Saved entries
* * * * * * * * *

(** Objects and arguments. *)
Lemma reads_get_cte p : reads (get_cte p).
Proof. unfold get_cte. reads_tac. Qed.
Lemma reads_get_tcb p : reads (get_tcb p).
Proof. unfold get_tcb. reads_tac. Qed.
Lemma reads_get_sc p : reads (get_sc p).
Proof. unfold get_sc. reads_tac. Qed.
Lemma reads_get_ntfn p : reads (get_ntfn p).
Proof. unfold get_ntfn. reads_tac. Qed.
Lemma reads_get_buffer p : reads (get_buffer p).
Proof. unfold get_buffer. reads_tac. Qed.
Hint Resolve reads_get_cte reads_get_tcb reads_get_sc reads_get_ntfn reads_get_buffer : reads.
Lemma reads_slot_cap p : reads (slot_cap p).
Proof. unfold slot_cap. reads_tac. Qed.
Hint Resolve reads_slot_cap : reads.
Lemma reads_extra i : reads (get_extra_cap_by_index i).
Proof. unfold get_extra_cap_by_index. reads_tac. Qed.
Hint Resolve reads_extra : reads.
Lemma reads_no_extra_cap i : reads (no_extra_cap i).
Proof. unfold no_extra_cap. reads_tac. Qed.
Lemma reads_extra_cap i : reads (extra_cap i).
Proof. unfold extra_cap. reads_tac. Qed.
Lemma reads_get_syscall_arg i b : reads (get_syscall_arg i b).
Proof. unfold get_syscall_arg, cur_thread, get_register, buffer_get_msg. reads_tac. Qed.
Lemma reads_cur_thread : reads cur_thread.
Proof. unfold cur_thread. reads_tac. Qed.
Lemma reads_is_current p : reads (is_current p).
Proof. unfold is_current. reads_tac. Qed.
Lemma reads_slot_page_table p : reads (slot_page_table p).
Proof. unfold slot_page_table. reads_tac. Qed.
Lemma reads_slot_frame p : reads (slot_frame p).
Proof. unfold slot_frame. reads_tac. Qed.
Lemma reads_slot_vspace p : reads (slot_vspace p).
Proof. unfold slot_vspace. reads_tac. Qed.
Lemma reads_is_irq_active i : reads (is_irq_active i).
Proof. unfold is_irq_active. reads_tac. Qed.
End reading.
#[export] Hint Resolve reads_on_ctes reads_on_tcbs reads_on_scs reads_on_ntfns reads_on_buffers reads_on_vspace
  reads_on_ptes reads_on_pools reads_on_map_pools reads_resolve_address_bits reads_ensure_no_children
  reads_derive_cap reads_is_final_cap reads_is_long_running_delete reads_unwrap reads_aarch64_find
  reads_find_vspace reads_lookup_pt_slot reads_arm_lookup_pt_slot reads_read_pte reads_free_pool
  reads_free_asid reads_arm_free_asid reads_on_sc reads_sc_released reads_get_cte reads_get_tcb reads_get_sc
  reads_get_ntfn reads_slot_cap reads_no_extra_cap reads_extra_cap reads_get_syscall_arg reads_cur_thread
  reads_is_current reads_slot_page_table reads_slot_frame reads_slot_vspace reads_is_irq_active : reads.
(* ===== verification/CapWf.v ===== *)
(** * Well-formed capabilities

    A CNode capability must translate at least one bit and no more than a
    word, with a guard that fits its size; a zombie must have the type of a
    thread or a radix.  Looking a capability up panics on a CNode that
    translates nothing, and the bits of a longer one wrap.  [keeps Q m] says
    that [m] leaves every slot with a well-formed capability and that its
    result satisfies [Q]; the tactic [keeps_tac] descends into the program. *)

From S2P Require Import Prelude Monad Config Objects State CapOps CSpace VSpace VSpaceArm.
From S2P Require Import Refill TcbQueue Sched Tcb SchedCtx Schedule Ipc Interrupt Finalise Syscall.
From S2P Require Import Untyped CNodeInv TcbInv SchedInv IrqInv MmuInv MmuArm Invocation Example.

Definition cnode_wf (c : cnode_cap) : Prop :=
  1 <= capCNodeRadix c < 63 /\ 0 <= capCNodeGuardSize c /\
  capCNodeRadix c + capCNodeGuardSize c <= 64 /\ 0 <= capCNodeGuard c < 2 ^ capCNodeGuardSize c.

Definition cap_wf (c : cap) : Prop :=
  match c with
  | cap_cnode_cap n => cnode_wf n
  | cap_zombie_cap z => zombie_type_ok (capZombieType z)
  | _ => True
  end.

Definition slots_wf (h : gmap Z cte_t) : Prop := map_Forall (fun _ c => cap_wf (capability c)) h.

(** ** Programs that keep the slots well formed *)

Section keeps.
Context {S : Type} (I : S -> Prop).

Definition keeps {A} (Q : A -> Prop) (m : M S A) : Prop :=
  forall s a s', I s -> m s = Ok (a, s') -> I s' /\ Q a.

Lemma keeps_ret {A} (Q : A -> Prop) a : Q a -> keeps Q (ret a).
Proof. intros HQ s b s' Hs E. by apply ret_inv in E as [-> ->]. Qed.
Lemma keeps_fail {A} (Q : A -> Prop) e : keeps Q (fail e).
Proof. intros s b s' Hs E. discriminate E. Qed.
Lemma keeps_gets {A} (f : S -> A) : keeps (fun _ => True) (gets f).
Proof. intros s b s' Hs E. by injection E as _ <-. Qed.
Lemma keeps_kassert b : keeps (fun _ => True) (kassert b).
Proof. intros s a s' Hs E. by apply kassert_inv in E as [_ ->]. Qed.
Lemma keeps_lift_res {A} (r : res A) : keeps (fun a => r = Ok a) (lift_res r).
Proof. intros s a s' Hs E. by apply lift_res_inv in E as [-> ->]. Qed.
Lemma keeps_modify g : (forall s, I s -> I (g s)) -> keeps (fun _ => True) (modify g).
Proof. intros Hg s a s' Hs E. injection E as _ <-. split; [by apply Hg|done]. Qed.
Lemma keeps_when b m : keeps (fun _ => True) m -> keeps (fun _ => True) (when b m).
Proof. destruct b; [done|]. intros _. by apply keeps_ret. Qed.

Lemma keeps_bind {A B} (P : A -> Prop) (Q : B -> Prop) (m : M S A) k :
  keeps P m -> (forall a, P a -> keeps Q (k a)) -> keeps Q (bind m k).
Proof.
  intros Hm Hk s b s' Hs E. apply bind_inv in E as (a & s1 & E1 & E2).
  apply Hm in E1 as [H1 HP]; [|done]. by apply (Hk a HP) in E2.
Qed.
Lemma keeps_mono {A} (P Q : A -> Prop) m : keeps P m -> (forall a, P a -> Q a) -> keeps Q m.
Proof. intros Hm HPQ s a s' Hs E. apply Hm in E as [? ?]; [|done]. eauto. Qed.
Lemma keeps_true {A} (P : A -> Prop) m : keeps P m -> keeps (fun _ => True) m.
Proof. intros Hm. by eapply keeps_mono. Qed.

* * * * * * * * *

For this exercise, output exactly the lines above from the line with "that [m] leaves" to the line with "keeps Q (ret a).", counting both, and leave out the rest.

    that [m] leaves every slot with a well-formed capability and that its
    result satisfies [Q]; the tactic [keeps_tac] descends into the program. *)

From S2P Require Import Prelude Monad Config Objects State CapOps CSpace VSpace VSpaceArm.
From S2P Require Import Refill TcbQueue Sched Tcb SchedCtx Schedule Ipc Interrupt Finalise Syscall.
From S2P Require Import Untyped CNodeInv TcbInv SchedInv IrqInv MmuInv MmuArm Invocation Example.

Definition cnode_wf (c : cnode_cap) : Prop :=
  1 <= capCNodeRadix c < 63 /\ 0 <= capCNodeGuardSize c /\
  capCNodeRadix c + capCNodeGuardSize c <= 64 /\ 0 <= capCNodeGuard c < 2 ^ capCNodeGuardSize c.

Definition cap_wf (c : cap) : Prop :=
  match c with
  | cap_cnode_cap n => cnode_wf n
  | cap_zombie_cap z => zombie_type_ok (capZombieType z)
  | _ => True
  end.

Definition slots_wf (h : gmap Z cte_t) : Prop := map_Forall (fun _ c => cap_wf (capability c)) h.

(** ** Programs that keep the slots well formed *)

Section keeps.
Context {S : Type} (I : S -> Prop).

Definition keeps {A} (Q : A -> Prop) (m : M S A) : Prop :=
  forall s a s', I s -> m s = Ok (a, s') -> I s' /\ Q a.

Lemma keeps_ret {A} (Q : A -> Prop) a : Q a -> keeps Q (ret a).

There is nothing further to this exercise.